[RECORD SET — start]

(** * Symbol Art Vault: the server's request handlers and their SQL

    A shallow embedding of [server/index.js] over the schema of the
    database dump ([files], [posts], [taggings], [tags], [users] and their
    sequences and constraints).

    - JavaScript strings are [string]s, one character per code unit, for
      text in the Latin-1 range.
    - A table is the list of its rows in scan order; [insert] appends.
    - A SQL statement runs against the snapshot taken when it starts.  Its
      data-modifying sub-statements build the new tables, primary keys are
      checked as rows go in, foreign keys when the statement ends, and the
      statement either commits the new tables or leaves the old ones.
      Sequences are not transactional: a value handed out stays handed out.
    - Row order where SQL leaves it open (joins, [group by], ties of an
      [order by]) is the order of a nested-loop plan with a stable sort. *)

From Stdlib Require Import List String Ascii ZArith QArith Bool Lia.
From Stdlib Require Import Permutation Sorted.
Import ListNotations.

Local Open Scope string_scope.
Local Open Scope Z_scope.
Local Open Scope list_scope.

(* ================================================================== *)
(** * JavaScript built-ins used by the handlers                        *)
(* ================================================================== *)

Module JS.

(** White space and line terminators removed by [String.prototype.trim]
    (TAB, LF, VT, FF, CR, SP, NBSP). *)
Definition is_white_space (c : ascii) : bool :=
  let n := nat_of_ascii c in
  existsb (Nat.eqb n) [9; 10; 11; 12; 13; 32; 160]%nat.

[RECORD SET — finish]
[RECORD SET — start]

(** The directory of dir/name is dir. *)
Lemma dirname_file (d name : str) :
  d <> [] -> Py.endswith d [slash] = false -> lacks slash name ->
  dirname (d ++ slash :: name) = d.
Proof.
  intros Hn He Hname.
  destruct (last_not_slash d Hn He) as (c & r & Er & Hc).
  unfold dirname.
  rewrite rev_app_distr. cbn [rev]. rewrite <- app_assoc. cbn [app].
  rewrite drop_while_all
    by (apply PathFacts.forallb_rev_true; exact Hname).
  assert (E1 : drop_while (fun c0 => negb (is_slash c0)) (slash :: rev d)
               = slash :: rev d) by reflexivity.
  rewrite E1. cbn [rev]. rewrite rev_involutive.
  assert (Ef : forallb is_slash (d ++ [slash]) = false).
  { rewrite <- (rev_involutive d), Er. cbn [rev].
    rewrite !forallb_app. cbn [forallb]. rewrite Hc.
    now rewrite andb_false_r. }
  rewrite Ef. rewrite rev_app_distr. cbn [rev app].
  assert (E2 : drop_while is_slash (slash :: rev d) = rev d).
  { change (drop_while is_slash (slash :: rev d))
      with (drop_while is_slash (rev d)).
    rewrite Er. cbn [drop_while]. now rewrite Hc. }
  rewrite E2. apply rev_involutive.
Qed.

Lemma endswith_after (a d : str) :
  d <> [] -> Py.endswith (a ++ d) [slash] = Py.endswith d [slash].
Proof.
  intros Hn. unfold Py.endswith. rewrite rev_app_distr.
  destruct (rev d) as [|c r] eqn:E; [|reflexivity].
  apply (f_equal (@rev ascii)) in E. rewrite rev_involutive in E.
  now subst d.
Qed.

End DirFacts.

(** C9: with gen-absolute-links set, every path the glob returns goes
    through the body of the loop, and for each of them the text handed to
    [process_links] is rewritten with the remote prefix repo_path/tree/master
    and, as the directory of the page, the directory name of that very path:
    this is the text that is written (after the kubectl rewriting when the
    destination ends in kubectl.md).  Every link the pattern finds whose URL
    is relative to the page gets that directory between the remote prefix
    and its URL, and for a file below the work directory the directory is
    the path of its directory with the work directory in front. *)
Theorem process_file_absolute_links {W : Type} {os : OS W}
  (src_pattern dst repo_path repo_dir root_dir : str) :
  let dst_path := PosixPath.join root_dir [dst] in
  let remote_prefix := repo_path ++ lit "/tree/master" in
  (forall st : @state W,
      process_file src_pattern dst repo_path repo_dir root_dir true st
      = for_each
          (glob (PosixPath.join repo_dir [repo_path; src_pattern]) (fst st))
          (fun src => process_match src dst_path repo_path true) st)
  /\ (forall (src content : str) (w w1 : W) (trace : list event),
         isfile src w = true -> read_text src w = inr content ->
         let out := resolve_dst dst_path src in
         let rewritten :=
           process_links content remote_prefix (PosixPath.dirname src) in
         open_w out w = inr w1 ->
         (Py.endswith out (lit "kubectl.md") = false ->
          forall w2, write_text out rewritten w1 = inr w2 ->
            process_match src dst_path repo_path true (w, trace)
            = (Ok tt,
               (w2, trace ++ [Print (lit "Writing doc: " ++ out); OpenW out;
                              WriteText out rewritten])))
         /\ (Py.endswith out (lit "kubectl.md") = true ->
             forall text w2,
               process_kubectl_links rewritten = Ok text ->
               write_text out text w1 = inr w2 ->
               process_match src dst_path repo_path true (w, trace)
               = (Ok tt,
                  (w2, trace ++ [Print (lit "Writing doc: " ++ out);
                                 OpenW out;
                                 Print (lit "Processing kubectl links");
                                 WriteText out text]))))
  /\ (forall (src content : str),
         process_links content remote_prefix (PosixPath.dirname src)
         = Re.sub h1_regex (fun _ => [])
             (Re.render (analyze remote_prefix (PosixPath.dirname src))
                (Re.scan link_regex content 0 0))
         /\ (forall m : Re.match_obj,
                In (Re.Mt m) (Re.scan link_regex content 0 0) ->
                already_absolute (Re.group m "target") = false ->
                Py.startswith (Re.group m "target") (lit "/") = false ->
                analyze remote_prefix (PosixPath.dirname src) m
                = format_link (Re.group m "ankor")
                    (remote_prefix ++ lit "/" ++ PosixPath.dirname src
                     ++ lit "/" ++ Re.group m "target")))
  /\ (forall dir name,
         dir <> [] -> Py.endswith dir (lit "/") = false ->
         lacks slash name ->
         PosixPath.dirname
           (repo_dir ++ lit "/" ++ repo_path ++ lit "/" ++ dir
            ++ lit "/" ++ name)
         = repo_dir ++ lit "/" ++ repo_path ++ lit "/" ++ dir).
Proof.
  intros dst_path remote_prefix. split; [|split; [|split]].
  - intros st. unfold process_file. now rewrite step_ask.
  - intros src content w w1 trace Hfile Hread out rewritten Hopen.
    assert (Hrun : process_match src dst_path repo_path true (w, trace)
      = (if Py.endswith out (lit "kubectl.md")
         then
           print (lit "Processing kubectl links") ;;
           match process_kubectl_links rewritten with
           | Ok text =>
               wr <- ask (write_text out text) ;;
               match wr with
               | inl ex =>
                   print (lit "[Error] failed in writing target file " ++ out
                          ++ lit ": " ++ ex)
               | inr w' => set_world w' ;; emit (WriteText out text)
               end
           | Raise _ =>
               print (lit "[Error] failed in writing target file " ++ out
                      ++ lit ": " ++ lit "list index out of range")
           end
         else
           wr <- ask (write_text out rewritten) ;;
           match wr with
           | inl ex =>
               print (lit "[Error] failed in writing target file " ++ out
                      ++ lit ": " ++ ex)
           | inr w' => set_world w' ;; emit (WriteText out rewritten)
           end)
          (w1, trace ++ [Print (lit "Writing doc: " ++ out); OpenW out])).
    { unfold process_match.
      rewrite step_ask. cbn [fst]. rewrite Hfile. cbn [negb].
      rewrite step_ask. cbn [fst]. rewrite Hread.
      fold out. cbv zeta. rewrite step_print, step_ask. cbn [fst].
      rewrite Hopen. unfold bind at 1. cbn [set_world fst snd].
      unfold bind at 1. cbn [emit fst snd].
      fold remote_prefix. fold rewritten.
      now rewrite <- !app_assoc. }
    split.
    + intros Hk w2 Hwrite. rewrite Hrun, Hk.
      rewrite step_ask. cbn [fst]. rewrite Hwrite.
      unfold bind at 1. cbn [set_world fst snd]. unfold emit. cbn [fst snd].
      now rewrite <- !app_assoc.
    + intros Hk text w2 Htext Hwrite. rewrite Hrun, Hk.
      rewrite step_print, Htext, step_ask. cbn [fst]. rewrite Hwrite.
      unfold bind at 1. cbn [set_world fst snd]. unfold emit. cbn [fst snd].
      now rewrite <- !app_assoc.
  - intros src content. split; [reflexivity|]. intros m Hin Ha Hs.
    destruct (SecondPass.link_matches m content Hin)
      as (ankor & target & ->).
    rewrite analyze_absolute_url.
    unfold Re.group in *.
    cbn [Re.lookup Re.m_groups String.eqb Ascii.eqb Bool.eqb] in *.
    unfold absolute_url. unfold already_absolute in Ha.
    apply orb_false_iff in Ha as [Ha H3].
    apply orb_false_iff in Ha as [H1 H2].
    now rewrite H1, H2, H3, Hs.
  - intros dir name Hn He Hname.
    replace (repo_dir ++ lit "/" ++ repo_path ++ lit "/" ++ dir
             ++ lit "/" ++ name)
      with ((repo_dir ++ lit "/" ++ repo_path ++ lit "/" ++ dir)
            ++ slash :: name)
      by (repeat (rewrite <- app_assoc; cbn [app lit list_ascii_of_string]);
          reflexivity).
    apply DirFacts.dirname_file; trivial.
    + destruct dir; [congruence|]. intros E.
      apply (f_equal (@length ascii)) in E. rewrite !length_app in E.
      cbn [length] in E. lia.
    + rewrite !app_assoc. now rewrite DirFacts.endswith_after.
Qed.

[RECORD SET — finish]

TASK » With "when" as the word to match, copy each line of the records that has it.

WORKED SOLUTION »
    - A SQL statement runs against the snapshot taken when it starts.  Its
      checked as rows go in, foreign keys when the statement ends, and the
    this is the text that is written (after the kubectl rewriting when the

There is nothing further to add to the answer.